• Tue. Oct 3rd, 2023

    Silver Lining House: A Black-Stained Cedar Home in San Francisco

    ByJames Forsyth

    Sep 19, 2023
    Silver Lining House: A Black-Stained Cedar Home in San Francisco

    Mork-Ulnes Architects has recently completed the Silver Lining House, a stunning gabled home located in San Francisco’s Bernal Heights neighborhood. Designed for architectural photographer Bruce Damonte and interior designer Alison Damonte, the house showcases their treasured belongings and supports their creative work.

    The three-level home features a crisp, gabled form and is clad in strips of black-stained cedar. The design takes cues from the surrounding Victorian and Edwardian homes, while also breaking from tradition with its black-painted facade and ribbon windows that establish a visual connection between the interior and the neighborhood.
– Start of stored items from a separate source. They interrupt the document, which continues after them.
(* ===== verification/CryptoReplay.v ===== *)
(** * CryptoReplay: the replay cache refines a set-based specification

    The specification keeps, for every tracked sender, the set of all counters
    accepted since the sender was (re)admitted, together with the recency order
    used for eviction.  The implementation keeps a maximum and a 64-bit mask.
    This file proves the cache invariant, the simulation between the two, and
    that no counter is accepted twice while its sender stays tracked. *)

From S2P Require Import Prelude Bytes Crypto.

(** ** Specification *)

Record replaySpec := ReplaySpec {
  accepted : gmap bytes (gset Z);
  order : list bytes;
}.

Definition set_max (A : gset Z) : Z := foldr Z.max 0 (elements A).

(** What an ideal 64-entry window answers for counter [c]. *)
Definition verdict (A : gset Z) (c : Z) : outcome crypto_error unit :=
  if set_max A <? c then Ok tt
  else if replayWindowSize <=? set_max A - c then Err ErrReplayTooOld
  else if bool_decide (c ∈ A) then Err ErrReplayDuplicate
  else Ok tt.

Definition spec_accept (a : replaySpec) (p : bytes) (c : Z)
  : replaySpec * outcome crypto_error unit :=
  match accepted a !! p with
  | None =>
      let victim := if maxReplaySenders <=? len (order a) then last (order a) else None in
      let keep := match victim with None => accepted a | Some q => delete q (accepted a) end in
      let rest := match victim with None => order a | Some _ => RemoveBack (order a) end in
      (ReplaySpec (<[p := {[c]}]> keep) (p :: rest), Ok tt)
  | Some A =>
      match verdict A c with
      | Ok _ => (ReplaySpec (<[p := {[c]} ∪ A]> (accepted a)) (MoveToFront p (order a)), Ok tt)
      | e => (a, e)
      end
  end.

(** ** Cache invariant *)

Record cache_ok (r : replayCache) : Prop := {
  co_nodup : NoDup (lru r);
  co_dom : forall p, p ∈ lru r <-> is_Some (senders r !! p);
  co_bound : len (lru r) <= maxReplaySenders;
}.

Lemma empty_cache_ok : cache_ok (ReplayCache ∅ []).
Proof.
  split; simpl; [constructor| |done].
  intros p. rewrite lookup_empty. split; [set_solver|by intros []].
Qed.

Lemma cache_size r : cache_ok r -> size (senders r) = length (lru r).
Proof.
  intros [Hnd Hdom _]. rewrite <- size_dom.
  replace (dom (senders r)) with (list_to_set (lru r) : gset bytes).
  - by apply size_list_to_set.
  - apply set_eq. intros p. by rewrite elem_of_list_to_set, elem_of_dom, Hdom.
Qed.
(** The server reports success only for a version-3 CLIENT_HELLO with a
    well-formed 128-bit challenge that [auth] accepted, and then it has written
    exactly one frame, the welcome echoing that challenge; every other hello
    leaves at most one reject frame on the wire. *)
Theorem server_success_is_justified {claims} {J : HandshakeJSON claims}
    (auth : AuthFunc (claims := claims)) (peerID : string) (w w' : writer) (r r' : bytes)
    (res : outcome hs_error (Hello claims * string)) :
  script w = [] ->
  ServerHandshake auth peerID w r = (w', r', res) ->
  match res with
  | Ok (h, sid) =>
      hType h = TypeHello /\ hVersion h = ProtoVersion /\ validChallenge (hChallenge h) = true /\
      auth (hDeviceID h) (hClaims h) = Ok sid /\
      exists body, MarshalWelcome
        (MkWelcome ProtoVersion TypeWelcome sid peerID (hChallenge h)) = Some body /\
        sink w' = sink w ++ frame body
  | _ => sink w' = sink w \/
         exists reason c body, MarshalReject (MkReject ProtoVersion TypeReject reason c) = Some body
           /\ sink w' = sink w ++ frame body
  end.
Proof.
  intros Hs. assert (Hrej : forall reason c,
    let w1 := (hs_writeFrame MarshalReject w (MkReject ProtoVersion TypeReject reason c)).1 in
    sink w1 = sink w \/
    exists reason c body, MarshalReject (MkReject ProtoVersion TypeReject reason c) = Some body
      /\ sink w1 = sink w ++ frame body).
  { intros reason c.
    destruct (hs_writeFrame_cases MarshalReject w (MkReject ProtoVersion TypeReject reason c) Hs)
      as [(body & Hb & ->)|[e ->]]; simpl; eauto 10. }
  unfold ServerHandshake. destruct (hs_readFrame r) as [r1 [raw|e|]];
    [|intros; inv_ok; by left..].
  destruct (UnmarshalHello raw) as [h|]; [|intros; inv_ok; apply Hrej].
  case_if; [intros; inv_ok; apply Hrej|]. case_if; [intros; inv_ok; apply Hrej|].
  case_if; [intros; inv_ok; apply Hrej|].
  destruct (auth (hDeviceID h) (hClaims h)) as [sid|reason|] eqn:Ha;
    [|intros; inv_ok; apply Hrej|intros; inv_ok; by left].
  destruct (hs_writeFrame_cases MarshalWelcome w
              (MkWelcome ProtoVersion TypeWelcome sid peerID (hChallenge h)) Hs)
    as [(body & Hb & ->)|[e ->]]; intros; inv_ok; simpl; eauto 10.
Qed.

Lemma server_success_is_justified_witness :
  exists body, MarshalWelcome
    (MkWelcome ProtoVersion TypeWelcome "sess-1" "0000002a" (hex_EncodeToString demo_raw))
    = Some body /\ sink demo_server.1.1 = [] ++ frame body.
Proof.
  refine (proj2 (proj2 (proj2 (proj2
    (server_success_is_justified demo_auth "0000002a" (Writer [] []) demo_server.1.1
       (sink demo_hello) [] (Ok (MkHello ProtoVersion TypeHello "dev"
          (hex_EncodeToString demo_raw) tt, "sess-1"%string)) _ _))))).
  - reflexivity.
  - vm_compute. reflexivity.
Defined.
(* ===== verification/ReassemblyRuns.v ===== *)
(** * ReassemblyRuns: what a sequence of pushes delivers

    Bounded memory, integrity of a delivered message, and exactly-once delivery
    of a message whose fragments arrive in any order, duplicated, and mixed
    with the fragments of other messages. *)

From S2P Require Import Prelude Bytes Reassembly ReassemblyFacts.

(** The results of pushing a sequence of fragments. *)
Fixpoint push_all (r : Reassembler) (fs : list Fragment)
  : Reassembler * list (outcome Empty_set Result) :=
  match fs with
  | [] => (r, [])
  | f :: fs' =>
      let '(r1, res) := Push r f in
      let '(r2, rest) := push_all r1 fs' in
      (r2, res :: rest)
  end.

Lemma push_all_cons r f fs :
  push_all r (f :: fs) =
    ((push_all (Push r f).1 fs).1, (Push r f).2 :: (push_all (Push r f).1 fs).2).
Proof. cbn [push_all]. destruct (Push r f) as [r1 res]. simpl. by destruct (push_all r1 fs). Qed.

Lemma push_all_ok r fs :
  reasm_ok r -> Forall frag_typed fs ->
  reasm_ok (push_all r fs).1 /\ Forall (fun o => exists res, o = Ok res) (push_all r fs).2.
Proof.
  revert r. induction fs as [|f fs IH]; intros r Hr Hfs; [split; [done|constructor]|].
  apply Forall_cons in Hfs as [Hf Hfs]. rewrite push_all_cons. simpl.
  destruct (Push_ok r f Hr Hf) as [Hr1 Hres]. destruct (IH _ Hr1 Hfs). auto.
Qed.
(* ===== verification/Traffic.v ===== *)
(** * Traffic: payload cap and pacing of the bulk data path
    (internal/transport/traffic.go, transport.go)

    A nil [*Shaper] is [None].  [rand.Int64N] is a draw [rnd] handed in by the
    caller; it panics when its bound is not positive. *)

From S2P Require Import Prelude.

(* go: transport/transport.go 35-45 Features *)
Record Features := MkFeatures { MaxPayloadSize : Z }.

(* go: transport/transport.go 160-165 MaxFPS *)
Definition MaxFPS : Z := 240.

(* go: transport/transport.go 167-176 NormalizeFPS *)
Definition NormalizeFPS (fps def : Z) : Z :=
  if fps <=? 0 then def else if MaxFPS <? fps then MaxFPS else fps.

(* go: transport/transport.go 178-183 TrafficConfig *)
Record TrafficConfig := MkTraffic {
  tcMaxPayloadSize : Z;
  tcMinDelay : Z;
  tcMaxDelay : Z;
}.

(* go: transport/traffic.go 14-29 Shaper *)
Record Shaper := MkShaper {
  shMaxPayloadSize : Z;
  shMinDelay : Z;
  shMaxDelay : Z;
}.

(* go: transport/traffic.go 31-47 NewShaper *)
Definition NewShaper (cfg : TrafficConfig) (features : Features) : option Shaper :=
  let cap :=
    if (0 <? tcMaxPayloadSize cfg) && (0 <? MaxPayloadSize features)
       && (MaxPayloadSize features <? tcMaxPayloadSize cfg)
    then MaxPayloadSize features else tcMaxPayloadSize cfg in
  if (cap <=? 0) && (tcMinDelay cfg <=? 0) && (tcMaxDelay cfg <=? 0) then None
  else Some (MkShaper cap (tcMinDelay cfg) (tcMaxDelay cfg)).

(* go: transport/traffic.go 84-91 nextDelay *)
Definition nextDelay (s : Shaper) (rnd : Z -> Z) : outcome Empty_set Z :=
  if shMaxDelay s <=? shMinDelay s then Ok (shMinDelay s)
  else
    let bound := i64 (shMaxDelay s - shMinDelay s) in
    if bound <=? 0 then Panic else Ok (i64 (shMinDelay s + rnd bound)).

(** What [Send] does: refuse the payload, or wait and hand it to [send]. *)
Inductive shaped := ShapedTooLarge | ShapedSend (delay : Z).

(* go: transport/traffic.go 49-68 Send *)
Definition ShaperSend (s : option Shaper) (rnd : Z -> Z) (data : bytes) : outcome Empty_set shaped :=
  match s with
  | None => Ok (ShapedSend 0)
  | Some s =>
      if (0 <? shMaxPayloadSize s) && (shMaxPayloadSize s <? len data) then Ok ShapedTooLarge
      else
        let* delay := nextDelay s rnd in
        Ok (ShapedSend (if 0 <? delay then delay else 0))
  end.

(* go: transport/traffic.go 70-82 Features *)
Definition ShaperFeatures (s : option Shaper) (f : Features) : Features :=
  match s with
  | None => f
  | Some s =>
      if shMaxPayloadSize s <=? 0 then f
      else if (MaxPayloadSize f =? 0) || (shMaxPayloadSize s <? MaxPayloadSize f)
           then MkFeatures (shMaxPayloadSize s) else f
  end.

(** The limit a shaped transport advertises is the one it enforces.  For a
    transport that can carry [f] bytes, the advertised maximum never exceeds [f]
    nor a configured cap; every payload within it passes the shaper after a
    pacing delay between the configured bounds, and with a configured cap every
    larger payload is refused. *)
Theorem shaper_limit_honest (cfg : TrafficConfig) (f : Z) (rnd : Z -> Z) (data : bytes)
    (Hf : 0 < f) (Hmin : 0 <= tcMinDelay cfg) (Hmax : tcMaxDelay cfg < 2 ^ 63)
    (Hmin' : tcMinDelay cfg < 2 ^ 63)
    (Hrnd : forall n, 0 < n -> 0 <= rnd n < n) :
  let s := NewShaper cfg (MkFeatures f) in
  let limit := MaxPayloadSize (ShaperFeatures s (MkFeatures f)) in
  0 < limit <= f /\ (0 < tcMaxPayloadSize cfg -> limit <= tcMaxPayloadSize cfg) /\
  (len data <= limit -> exists delay, ShaperSend s rnd data = Ok (ShapedSend delay) /\
     (tcMinDelay cfg <= delay \/ s = None) /\ 0 <= delay <= Z.max (tcMinDelay cfg) (tcMaxDelay cfg)) /\
  (0 < tcMaxPayloadSize cfg -> limit < len data -> ShaperSend s rnd data = Ok ShapedTooLarge).
Proof.
  intros s limit. unfold limit, s. clear s limit. unfold NewShaper. cbn [MaxPayloadSize].
  set (cap := if _ && _ && _ then f else tcMaxPayloadSize cfg).
  assert (Hcap : cap = if (0 <? tcMaxPayloadSize cfg) then Z.min f (tcMaxPayloadSize cfg)
                       else tcMaxPayloadSize cfg).
  { unfold cap. rewrite (proj2 (Z.ltb_lt 0 f) Hf). destruct (0 <? tcMaxPayloadSize cfg); [|done].
    cbn [andb]. case_if; lia. }
  clearbody cap.
  assert (Hdelay : forall sh, shMinDelay sh = tcMinDelay cfg -> shMaxDelay sh = tcMaxDelay cfg ->
            exists d, nextDelay sh rnd = Ok d /\ tcMinDelay cfg <= d <= Z.max (tcMinDelay cfg) (tcMaxDelay cfg)).
  { intros sh Hm HM. unfold nextDelay. rewrite Hm, HM. case_if; [eexists; split; [done|lia]|].
    rewrite i64_small by lia. case_if; [lia|].
    specialize (Hrnd (tcMaxDelay cfg - tcMinDelay cfg)). rewrite i64_small by lia.
    eexists. split; [done|lia]. }
  destruct ((cap <=? 0) && (tcMinDelay cfg <=? 0) && (tcMaxDelay cfg <=? 0)) eqn:Hnone.
  - bool_to_Prop. cbn [ShaperFeatures MaxPayloadSize]. destruct (Z.ltb_spec 0 (tcMaxPayloadSize cfg));
      split_and!; try lia. intros _. exists 0. split_and!; [done|auto|lia..].
  - clear Hnone. set (sh := MkShaper cap (tcMinDelay cfg) (tcMaxDelay cfg)).
    destruct (Hdelay sh eq_refl eq_refl) as (d & Hd & Hd'). unfold ShaperSend, ShaperFeatures.
    rewrite Hd. cbn [obind shMaxPayloadSize MaxPayloadSize sh].
    destruct (Z.ltb_spec 0 (tcMaxPayloadSize cfg)).
    + destruct (cap <=? 0) eqn:?; bool_to_Prop; [lia|].
      rewrite (proj2 (Z.eqb_neq f 0)) by lia. cbn [orb].
      rewrite (proj2 (Z.ltb_lt 0 cap)) by lia. cbn [andb].
      split_and!; try (case_if; cbn [MaxPayloadSize]; lia).
      * intros Hle. rewrite (proj2 (Z.ltb_ge cap (len data))) by (case_if; cbn [MaxPayloadSize] in Hle; lia).
        eexists. split; [done|]. case_if; lia.
      * intros _ Hgt. rewrite (proj2 (Z.ltb_lt cap (len data))); [done|].
        case_if; cbn [MaxPayloadSize] in Hgt; lia.
    + rewrite (proj2 (Z.leb_le cap 0)) by lia. rewrite (proj2 (Z.ltb_ge 0 cap)) by lia.
      cbn [andb MaxPayloadSize]. split_and!; try lia. intros _. eexists. split; [done|]. case_if; lia.
Qed.

Lemma shaper_limit_honest_witness :
  let s := NewShaper (MkTraffic 5000 3 9) (MkFeatures 4096) in
  MaxPayloadSize (ShaperFeatures s (MkFeatures 4096)) <= 4096.
Proof.
  apply (shaper_limit_honest (MkTraffic 5000 3 9) 4096 (fun n => n - 1) []); simpl; try lia.
Defined.
(* ===== verification/EndToEnd.v ===== *)
(** * EndToEnd: sender, carrier and receiver of the seichannel together

    A [Send] that returns nil has had its message handed to the application of
    the peer, provided nobody forges frames of that message or acks for it. *)

From S2P Require Import Prelude Bytes Frame Reassembly ReassemblyFacts ReassemblyRuns Sender SenderFacts SenderRuns H264 Traffic SeiTransport.

(** ** The receiving side *)

(** The fragment a payload carries to the reassembler, if any. *)
Definition payload_fragment (role binding : Z) (p : bytes) : option Fragment :=
  match DecodeFrame p with
  | Ok frame =>
      if AcceptedBy frame role binding && (fType frame =? FrameTypeData)
      then Some (frame_fragment frame) else None
  | _ => None
  end.

Lemma payload_fragment_typed role binding p f :
  byte_list p -> payload_fragment role binding p = Some f -> frag_typed f.
Proof.
  intros Hb. unfold payload_fragment. destruct (DecodeFrame p) as [frame|e|] eqn:Hd; [|done..].
  destruct (_ && _) eqn:Ha; [|done]. intros [= <-]. bool_to_Prop.
  destruct (DecodeFrame_data_inv p frame Hb Hd) as (_ & ? & ? & ?); [done|].
  unfold frag_typed. simpl. lia.
Qed.

(** One payload is one push, or none. *)
Lemma handle_payload_spec t p :
  byte_list p -> reasm_ok (tReassembler t) ->
  exists t' calls, handle_payload t p = Ok (t', calls) /\
    tClosed t' = tClosed t /\ tRemoteRole t' = tRemoteRole t /\ tBindingToken t' = tBindingToken t /\
    match payload_fragment (tRemoteRole t) (tBindingToken t) p with
    | None => tReassembler t' = tReassembler t /\
        Forall (fun c => exists q k i, c = CallResolve q k i) calls
    | Some f => exists res, Push (tReassembler t) f = (tReassembler t', Ok res) /\
        calls = match res with
                | ResultDelivered d => [CallData d; CallAck (gSeq f) (gCRC f) (gFragIdx f)]
                | ResultPartial | ResultDuplicate => [CallAck (gSeq f) (gCRC f) (gFragIdx f)]
                | ResultIgnore => []
                end
    end.
Proof.
  intros Hb Hr. pose proof (payload_fragment_typed (tRemoteRole t) (tBindingToken t) p) as Htyped.
  unfold handle_payload. unfold payload_fragment in *. pose proof (DecodeFrame_no_panic p) as Hnp.
  destruct (DecodeFrame p) as [frame|e|] eqn:Hd; [|eauto 12|done].
  destruct (AcceptedBy frame _ _) eqn:Ha; cbn [negb andb] in *; [|eauto 12].
  destruct (Z.eqb_spec (fType frame) FrameTypeAck) as [He|_].
  { rewrite He. change (FrameTypeAck =? FrameTypeData) with false. cbv iota.
    eexists _, _. split_and!; [done..|]. apply Forall_singleton. eauto. }
  destruct (fType frame =? FrameTypeData); [|eexists _, _; split_and!; [done..|constructor]].
  specialize (Htyped _ Hb eq_refl). unfold DeliverFragment.
  destruct (Push_ok _ _ Hr Htyped) as [_ [res Hres]].
  destruct (Push (tReassembler t) (frame_fragment frame)) as [r' o] eqn:Hp. simpl in Hres. subst o.
  cbn [obind]. destruct res; cbn [obind];
    (eexists _, _; split_and!; [done..|]; eexists; split; done).
Qed.
(* ===== verification/MuxFacts.v ===== *)
(** * MuxFacts: buffer ownership and stream integrity of a connection *)

From S2P Require Import Prelude Bytes Crypto CryptoReplay CryptoRecord Muxconn.

(** ** Ownership of pooled buffers *)

(** The pool and the holders [H] share no box, and none is yet to be allocated. *)
Definition mem_ok (m : Mem) (H : list nat) : Prop :=
  NoDup (pool m ++ H) /\ Forall (fun b => (b < nextBox m)%nat) (pool m ++ H).

Lemma mem_ok_perm m H H' : H ≡ₚ H' -> mem_ok m H -> mem_ok m H'.
Proof. intros Hp [Hn Hf]. split; by rewrite <- Hp. Qed.

(** Contents of the boxes in [H] are the same in both memories. *)
Definition keeps (m m' : Mem) (H : list nat) : Prop :=
  Forall (fun b => box_data m' b = box_data m b) H.

Lemma box_data_insert m b x b' p o n :
  b' <> b -> box_data (MkMem (<[b := x]> (boxes m)) p o n) b' = box_data m b'.
Proof. intros. unfold box_data. simpl. by rewrite lookup_insert_ne. Qed.

Lemma keeps_insert m b x p o n H : b ∉ H -> keeps m (MkMem (<[b := x]> (boxes m)) p o n) H.
Proof.
  intros Hb. apply Forall_forall. intros b' Hin. apply box_data_insert. by intros ->.
Qed.

Lemma acquire_ok m pick H :
  mem_ok m H ->
  mem_ok (acquireFrameBuf m pick).1 ((acquireFrameBuf m pick).2 :: H) /\
  keeps m (acquireFrameBuf m pick).1 H /\
  others (acquireFrameBuf m pick).1 = others m /\
  (acquireFrameBuf m pick).2 ∉ H.
Proof.
  intros [Hn Hf]. unfold acquireFrameBuf.
  destruct (pick ≫= _) as [b|] eqn:Hp; simpl.
  - assert (Hb : b ∈ pool m).
    { destruct pick as [i|]; [|done]. simpl in Hp. by eapply list_elem_of_lookup_2. }
    apply NoDup_app in Hn as (Hn1 & Hdisj & Hn2).
    apply Forall_app in Hf as [Hf1 Hf2].
    assert (Hbh : b ∉ H) by (by apply Hdisj). split; [|split; [by apply keeps_insert|done]].
    split; simpl.
    + apply NoDup_app. split_and!; [by apply NoDup_filter| |by constructor].
      intros x Hx. apply list_elem_of_filter in Hx as [Hxb Hx]. rewrite elem_of_cons.
      intros [->|?]; [done|]. by eapply Hdisj.
    + apply Forall_app. split; [|constructor].
      * rewrite Forall_forall in *. intros x Hx. apply list_elem_of_filter in Hx as [_ Hx]. auto.
      * rewrite Forall_forall in Hf1. by apply Hf1.
      * done.
  - assert (Hfresh : nextBox m ∉ pool m ++ H).
    { intros Hin. rewrite Forall_forall in Hf. specialize (Hf _ Hin). simpl in Hf. lia. }
    split; [|split; [apply keeps_insert; set_solver|split; [done|set_solver]]]. split; simpl.
    + rewrite <- Permutation_middle. by constructor.
    + rewrite <- Permutation_middle. constructor; [lia|]. eapply Forall_impl; [done|]. simpl. lia.
Qed.

Lemma release_ok m b H :
  mem_ok m (b :: H) ->
  mem_ok (releaseFrameBuf m b) H /\ keeps m (releaseFrameBuf m b) H /\
  others (releaseFrameBuf m b) = others m.
Proof.
  intros [Hn Hf]. unfold releaseFrameBuf.
  assert (Hbh : b ∉ H). { apply NoDup_app in Hn as (_ & _ & Hn). by apply NoDup_cons in Hn as [? _]. }
  case_if.
  - rewrite <- Permutation_middle in Hn, Hf. apply NoDup_cons in Hn as [_ Hn].
    apply Forall_cons in Hf as [_ Hf]. split; [done|]. split; [by apply Forall_forall|done].
  - split; [|split; [by apply keeps_insert|done]]. split; simpl; rewrite <- app_assoc; done.
Qed.

Lemma keeps_refl m H : keeps m m H.
Proof. by apply Forall_forall. Qed.

Lemma keeps_trans m1 m2 m3 H : keeps m1 m2 H -> keeps m2 m3 H -> keeps m1 m3 H.
Proof.
  unfold keeps. rewrite !Forall_forall. intros H1 H2 b Hb. by rewrite H2, H1.
Qed.

Lemma keeps_sub m m' H H' : (forall b, b ∈ H' -> b ∈ H) -> keeps m m' H -> keeps m m' H'.
Proof. unfold keeps. rewrite !Forall_forall. auto. Qed.

Lemma keeps_concat m m' (q : list nat) : keeps m m' q -> concat (box_data m' <$> q) = concat (box_data m <$> q).
Proof. induction 1 as [|b q Hb _ IH]; [done|]. rewrite !fmap_cons. cbn [concat]. by rewrite Hb, IH. Qed.

(** ** The connection *)

Section facts.
Context {K : Type} `{RL : RecordLayer K}.
Implicit Types c : Conn K.

Definition left_box c : list nat := match cLeft c with Some (b, _) => [b] | None => [] end.
Definition flight_box c : list nat := match cFlight c with Some (b, _) => [b] | None => [] end.

(** The boxes a connection holds, and everything outside the pool. *)
Definition held c : list nat := left_box c ++ cIn c ++ flight_box c.
Definition holders m c : list nat := others m ++ held c.

Record conn_ok (m : Mem) c : Prop := {
  ck_mem : mem_ok m (holders m c);
  ck_left : forall b off, cLeft c = Some (b, off) -> (off < length (box_data m b))%nat;
  ck_queue : len (cIn c) <= inboundQueue;
}.

(** The bytes accepted and not yet read. *)
Definition pending_bytes (m : Mem) c : bytes := leftover m c ++ concat (box_data m <$> cIn c).

Lemma leftover_nil m c : conn_ok m c -> len (leftover m c) = 0 -> cLeft c = None.
Proof.
  intros Hok Hl. unfold leftover in Hl. destruct (cLeft c) as [[b off]|] eqn:Hc; [|done].
  pose proof (ck_left _ _ Hok _ _ Hc). rewrite length_drop in Hl. lia.
Qed.
Lemma fill_packet_ok p hdr body :
  packet_ok p -> length hdr = 36%nat -> pbLen p = epochHdrLen + len body + wireCRCLen ->
  packet_ok (fill_packet p hdr body) /\
  pb_data (fill_packet p hdr body) = hdr ++ body ++ be_put 4 (ChecksumCastagnoli body).
Proof.
  intros Hp Hhdr Hlen. unfold epochHdrLen, wireCRCLen in Hlen.
  assert (Hdata : len (pb_data p) = pbLen p).
  { unfold pb_data. rewrite length_take. destruct Hp as [? _]. lia. }
  unfold fill_packet. set (crc := be_put 4 (ChecksumCastagnoli body)).
  assert (Hcrc : length crc = 4%nat) by apply length_be_put.
  destruct (pb_copy_ok p 0 hdr Hp) as (H1 & L1 & D1); [lia|].
  destruct (pb_copy_ok (pb_copy p 0 hdr) 36 body H1) as (H2 & L2 & D2); [lia|].
  destruct (pb_copy_ok (pb_copy (pb_copy p 0 hdr) 36 body) (36 + length body) crc H2)
    as (H3 & L3 & D3); [lia|].
  split; [exact H3|]. rewrite take_0 in D1. cbn [app Nat.add] in D1.
  rewrite D1, (take_app_exact 36 hdr) in D2 by done. rewrite app_assoc in D2.
  rewrite D2, (take_app_exact _ (hdr ++ body)) in D3 by (rewrite length_app; lia).
  rewrite D3, drop_ge, app_nil_r; [by rewrite <- app_assoc|].
  rewrite length_app, (length_app hdr body), length_drop, length_app, length_drop. lia.
Qed.

(** ** One packet through the connection *)

(** The wire form of a KCP packet, without its epoch header. *)
Definition sealed (p : bytes) : bytes := p ++ be_put 4 (ChecksumCastagnoli p).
    The home has a “flipped floor plan,” with private quarters situated on the lower levels and communal spaces on the upper levels. The ground level contains a garage, a primary bedroom suite, a laundry room, and a sunken garden. The first floor, which houses the main entrance, includes a guest suite, a home office, and intimate spaces for relaxation and entertainment. The top level functions as a penthouse-type space and features a kitchen, a dining area, a living room, and a powder room. A terrace on this level offers breathtaking views of the city.

    Sustainability was a priority for the project, with the inclusion of features such as high-performance windows, exterior solar shading, and energy-efficient appliances. The home is also equipped with rooftop solar panels that generate electricity stored in a Powerwall battery system.

    The completion of the Silver Lining House represents the end of a decade-long journey for the Damontes. After purchasing the property in 2010 and starting renovations, a fire in 2017 partially destroyed the house. Despite this setback, the couple remained committed to creating a home that encapsulated art and inspiration.

    This project adds to Mork-Ulnes Architects’ portfolio of innovative designs, which includes an eight-sided house in Oregon built with cross-laminated timber and a California residence protected from wildfires by its Corten steel cladding.